The year 2101 may be a whole 90 years away and seem distant, but top astronomer Lord Byron Rees suggests we may only have until then to survive a disaster created by humanity itself. Aside from the obvious, this has some dramatic implications as others have suggested for reasons that become clear when looking at the bigger picture. According to technologists projecting into the future of mankind, at current technological progression humanity may achieve immortality before our current generation dies of old age. Will we live long enough to see the end of the world?
There is good news, however. Though Lord Rees is joined by Royal Astronomer from Scotland Professor John Brown in their problematic prognostication, they do give us a fifty-fifty chance of surviving upcoming manmade disasters such as nuclear war, ecological disaster, biological catastrophes, global warming, and technological breakdowns. And the survival of civilization doesn’t necessarily mean the survival of the human race. And that’s just the route some futurists are hoping for.
The two squared off with some of the most interesting possible scenarios that could hit as early as the conclusion of the seminar (luckily this didn’t happen) to sixty million years from now.

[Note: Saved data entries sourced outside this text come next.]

(** X21.  For every FSK configuration with a bit rate that is not 0
    (CRC on or off, any preamble, header type and payload length),
    [RadioTimeOnAir] is defined and is the integer within one half, and
    2^-19 for the rounding of the [double] operations, of
    8000 x bytes / bitRate ms, where the byte count takes the stored
    preamble length as it is, that is the 16-bit value of eight times the
    preamble bytes, and no CRC bytes. *)
Theorem TimeOnAir_fsk_value
    (power fdev bandwidth datarate coderate preambleLen : Z)
    (fixLen crcOn freqHopOn : bool) (hopPeriod : Z) (iqInverted : bool)
    (timeout pktLen : Z) (r : Radio_t)
    (Hrate : is_uint32 datarate) (Hnz : datarate <> 0) (Hlen : is_uint8 pktLen) :
  exists r' t,
    RadioSetTxConfig MODEM_FSK power fdev bandwidth datarate coderate preambleLen
      fixLen crcOn freqHopOn hopPeriod iqInverted timeout r = Some r'
    /\ RadioTimeOnAir MODEM_FSK pktLen r' = Some t
    /\ near (inject_Z t)
            (inject_Z (8000 * fsk_airtime_bytes preambleLen fixLen pktLen)
             / inject_Z datarate)
            ((1 # 2) + (1 # 524288)).
Proof.
  unfold is_uint32 in Hrate. unfold is_uint8 in Hlen.
  eexists. 
  assert (Hgoal : exists t,
    RadioTimeOnAir MODEM_FSK pktLen
      (with_TxTimeout
         (RadioSetModem
            (modem_of_PacketType PACKET_TYPE_GFSK)
            (RadioStandby
               (with_MockRadio r
                  {| ModulationParams :=
                       {| Mod_PacketType := PACKET_TYPE_GFSK;
                          Mod_Gfsk := {| Gfsk_BitRate := datarate; Gfsk_Fdev := fdev;
                                         Gfsk_ModulationShaping := MOD_SHAPING_G_BT_1;
                                         Gfsk_Bandwidth := bandwidth |};
                          Mod_LoRa := Mod_LoRa (ModulationParams (MockRadio r)) |};
                     PacketParams :=
                       {| Pkt_PacketType := PACKET_TYPE_GFSK;
                          Pkt_Gfsk :=
                            {| Gfsk_PreambleLength := uint16 (Z.shiftl preambleLen 3);
                               Gfsk_PreambleMinDetect := RADIO_PREAMBLE_DETECTOR_08_BITS;
                               Gfsk_SyncWordLength := Z.shiftl 3 3;
                               Gfsk_AddrComp := RADIO_ADDRESSCOMP_FILT_OFF;
                               Gfsk_HeaderType := if fixLen then RADIO_PACKET_FIXED_LENGTH
                                                  else RADIO_PACKET_VARIABLE_LENGTH;
                               Gfsk_PayloadLength :=
                                 Gfsk_PayloadLength (Pkt_Gfsk (PacketParams (MockRadio r)));
                               Gfsk_CrcLength := if crcOn then RADIO_CRC_2_BYTES_CCIT
                                                 else RADIO_CRC_OFF;
                               Gfsk_DcFree := RADIO_DC_FREEWHITENING |};
                          Pkt_LoRa := Pkt_LoRa (PacketParams (MockRadio r)) |} |})))
         timeout) = Some t
    /\ near (inject_Z t)
            (inject_Z (8000 * fsk_airtime_bytes preambleLen fixLen pktLen)
             / inject_Z datarate)
            ((1 # 2) + (1 # 524288))).
  2: { destruct Hgoal as [t Ht]. exists t. split; [reflexivity | exact Ht]. }
  unfold RadioTimeOnAir.
  cbn [MockRadio ModulationParams PacketParams Mod_Gfsk Pkt_Gfsk Gfsk_CrcLength
       Gfsk_PreambleLength Gfsk_SyncWordLength Gfsk_HeaderType Gfsk_BitRate
       with_TxTimeout with_MockRadio RadioSetModem RadioStandby].
  change (Z.shiftr (Z.shiftl 3 3) 3) with 3.
  set (p16 := uint16 (Z.shiftl preambleLen 3)).
  assert (Hp16 : 0 <= p16 < 65536)
    by (unfold p16, uint16, wrap; apply Z.mod_pos_bound; reflexivity).
  set (hz := if fixLen then 0 else 1).
  assert (Hh : (if RadioPacketLengthModes_eqb
                     (if fixLen then RADIO_PACKET_FIXED_LENGTH
                      else RADIO_PACKET_VARIABLE_LENGTH) RADIO_PACKET_FIXED_LENGTH
                then Double.of_int 0 else Double.of_int 1) = Double.of_int hz)
    by (unfold hz; destruct fixLen; reflexivity).
  assert (Hc : (if RadioCrcTypes_eqb
                     (if crcOn then RADIO_CRC_2_BYTES_CCIT else RADIO_CRC_OFF)
                     RADIO_CRC_2_BYTES
                then Double.of_int 2 else Double.of_int 0) = Double.of_int 0)
    by (destruct crcOn; reflexivity).
  rewrite Hh, Hc.
  assert (Hhz : 0 <= hz <= 1) by (unfold hz; destruct fixLen; lia).
  assert (HB : fsk_airtime_bytes preambleLen fixLen pktLen = p16 + 3 + hz + pktLen + 0)
    by (unfold fsk_airtime_bytes; fold p16; fold hz; lia).
  destruct (fsk_bits_value (p16 + 3) hz pktLen 0 ltac:(lia) Hhz Hlen ltac:(lia))
    as [okb [Hb1 Hb2]].
  set (bits := Double.mul (Double.of_int 8) _) in *.
  set (B := p16 + 3 + hz + pktLen + 0) in *.
  assert (HBq : (0 <= inject_Z (8 * B) <= 526352)%Q).
  { change 0%Q with (inject_Z 0). change 526352%Q with (inject_Z 526352).
    rewrite <- !Zle_Qle. unfold B. lia. }
  (* the divisor *)
  assert (B52 : 4294967296 < 2 ^ 52) by reflexivity.
  destruct (of_int_Q datarate ltac:(lia)) as [oky vy].
  assert (HR1 : (1 <= inject_Z datarate)%Q)
    by (change 1%Q with (inject_Z 1); rewrite <- Zle_Qle; lia).
  destruct (positive_is_finite _ oky ltac:(rewrite vy; lra)) as [m2 [e2 Hy]].
  rewrite Hy in *. cbn [B2Q] in vy.
  change (pow2 (- 30)) with (1 # 1073741824)%Q in Hb1, Hb2.
  destruct (div_near bits m2 e2 20 okb ltac:(lia)) as [okq [Hq1 Hq2]].
  { rewrite vy. change (pow2 20) with 1048576%Q.
    apply Qlt_le_trans with (y := 1048576%Q); [lra|].
    setoid_replace 1048576%Q with (1048576 * 1)%Q at 1 by ring.
    apply Qmult_le_l; [reflexivity | exact HR1]. }
  rewrite vy in Hq1, Hq2. change (pow2 (20 - 52)) with (1 # 4294967296)%Q in Hq1, Hq2.
  set (Q1 := Double.div bits (S754_finite false m2 e2)) in *.
  set (R := inject_Z datarate) in *.
  pose proof (B2Q_nonneg Q1 okq) as HQ0.
  assert (HQ1 : (B2Q Q1 <= 526353)%Q).
  { destruct (Qlt_le_dec 526353 (B2Q Q1)) as [Hgt|Hle]; [exfalso|exact Hle].
    assert (M : ((B2Q Q1 - 526353) * (R - 1) >= 0)%Q) by (apply Qmult_le_0_compat; lra).
    assert (M' : ((B2Q Q1 - 526353) * (R - 1)
                  == B2Q Q1 * R - B2Q Q1 - 526353 * R + 526353)%Q) by ring.
    rewrite M' in M. clear M'.
    set (QR := (B2Q Q1 * R)%Q) in *. clearbody QR. lra. }
  (* times 1000 *)
  rewrite literal_1000.
  destruct (of_int_Q 1000 ltac:(lia)) as [okk vk].
  destruct (mul_Q Q1 (Double.of_int 1000) 30 okq okk) as [okp [Hp1 Hp2]]; [|lia|].
  { rewrite vk. change (inject_Z 1000) with 1000%Q. change (pow2 30) with 1073741824%Q.
    lra. }
  rewrite vk in Hp1, Hp2. change (inject_Z 1000) with 1000%Q in Hp1, Hp2.
  change (pow2 (30 - 54)) with (1 # 16777216)%Q in Hp1, Hp2.
  set (Pr := Double.mul Q1 (Double.of_int 1000)) in *.
  destruct (rint_to_uint32 Pr okp ltac:(lra)) as [t [Ht [Ht0 [Ht1 Ht2]]]].
  exists t. split; [exact Ht|].
  rewrite HB. apply near_scaled; [fold R; lra | |]; fold R.
  - assert (M1 : ((inject_Z t - B2Q Pr) * R <= (1 # 2) * R)%Q)
      by (apply Qmult_le_compat_r; lra).
    assert (M2 : ((B2Q Pr - B2Q Q1 * 1000) * R <= (1 # 16777216) * R)%Q)
      by (apply Qmult_le_compat_r; lra).
    rewrite (inject_Z_mult 8000 B). 
    assert (E8 : (inject_Z (8 * B) == 8 * inject_Z B)%Q) by (rewrite inject_Z_mult; reflexivity).
    rewrite E8 in *. change (inject_Z 8000) with 8000%Q.
    set (b := inject_Z B) in *. set (T := inject_Z t) in *.
    set (P := B2Q Pr) in *. set (Q := B2Q Q1) in *. set (X := B2Q bits) in *.
    clearbody b T P Q X R.
    clear - M1 M2 Hq1 Hq2 Hb1 Hb2 HR1.
    assert (E1 : ((T - P) * R == T * R - P * R)%Q) by ring.
    assert (E2 : ((P - Q * 1000) * R == P * R - 1000 * (Q * R))%Q) by ring.
    rewrite E1 in M1. rewrite E2 in M2.
    set (TR := (T * R)%Q) in *. set (PR := (P * R)%Q) in *. set (QR := (Q * R)%Q) in *.
    clearbody TR PR QR.
    setoid_replace (((1 # 2) + (1 # 524288)) * R)%Q
      with ((1 # 2) * R + (1 # 524288) * R)%Q by ring.
    lra.
  - assert (M1 : ((B2Q Pr - inject_Z t) * R <= (1 # 2) * R)%Q)
      by (apply Qmult_le_compat_r; lra).
    assert (M2 : ((B2Q Q1 * 1000 - B2Q Pr) * R <= (1 # 16777216) * R)%Q)
      by (apply Qmult_le_compat_r; lra).
    rewrite (inject_Z_mult 8000 B).
    assert (E8 : (inject_Z (8 * B) == 8 * inject_Z B)%Q) by (rewrite inject_Z_mult; reflexivity).
    rewrite E8 in *. change (inject_Z 8000) with 8000%Q.
    set (b := inject_Z B) in *. set (T := inject_Z t) in *.
    set (P := B2Q Pr) in *. set (Q := B2Q Q1) in *. set (X := B2Q bits) in *.
    clearbody b T P Q X R.
    clear - M1 M2 Hq1 Hq2 Hb1 Hb2 HR1.
    assert (E1 : ((P - T) * R == P * R - T * R)%Q) by ring.
    assert (E2 : ((Q * 1000 - P) * R == 1000 * (Q * R) - P * R)%Q) by ring.
    rewrite E1 in M1. rewrite E2 in M2.
    set (TR := (T * R)%Q) in *. set (PR := (P * R)%Q) in *. set (QR := (Q * R)%Q) in *.
    clearbody TR PR QR.
    setoid_replace (((1 # 2) + (1 # 524288)) * R)%Q
      with ((1 # 2) * R + (1 # 524288) * R)%Q by ring.
    lra.
Qed.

But analyzing the statistical likelihood of something happening in the next ninety years they found one of the most likely conflicts could come from within. If there were a major power shift that resulted in a nuclear war, civilization as we know it could be devastated even if some pockets of humanity survived.
There are even other possibilities. And some of those may at once destabilize civilization and grant humanity powers of immortality. If we were to, for example, begin digitizing our consciousness there would be no need for us to look to one another for time or resources, instead living within the confines of a virtual world we could create and then living the rest of our lives constructing reality as we went or just living as pure consciousness interacting with one another on that level. Of course one of the downsides is there would be virtually no need to be creative in this newly constructed world and revenue would have to more or less center around creativity and ideas. This new currency would be one of the only forms of labor left in this newly born civilization built upon the old. And with consciousness melding in one large central computer it has to be considered that we could in fact lose our individuality and not even require interaction any more than different neurons within the mind require interaction with one another.
But not all forms of immortality would result in the disintegration of civilization. If we found ourselves looking at a form of purely biological immortality that existed within the already constructed physical world, it is possible we could just live normally and still risk seeing this 50% gamble of civilization ending.
Will we see the end of the world by the year 2101? If this is an all encompassing question (because it is a fairly large one) it may be worth remembering that even these brilliant minds agree: It’s possible we could see it long before then – or never.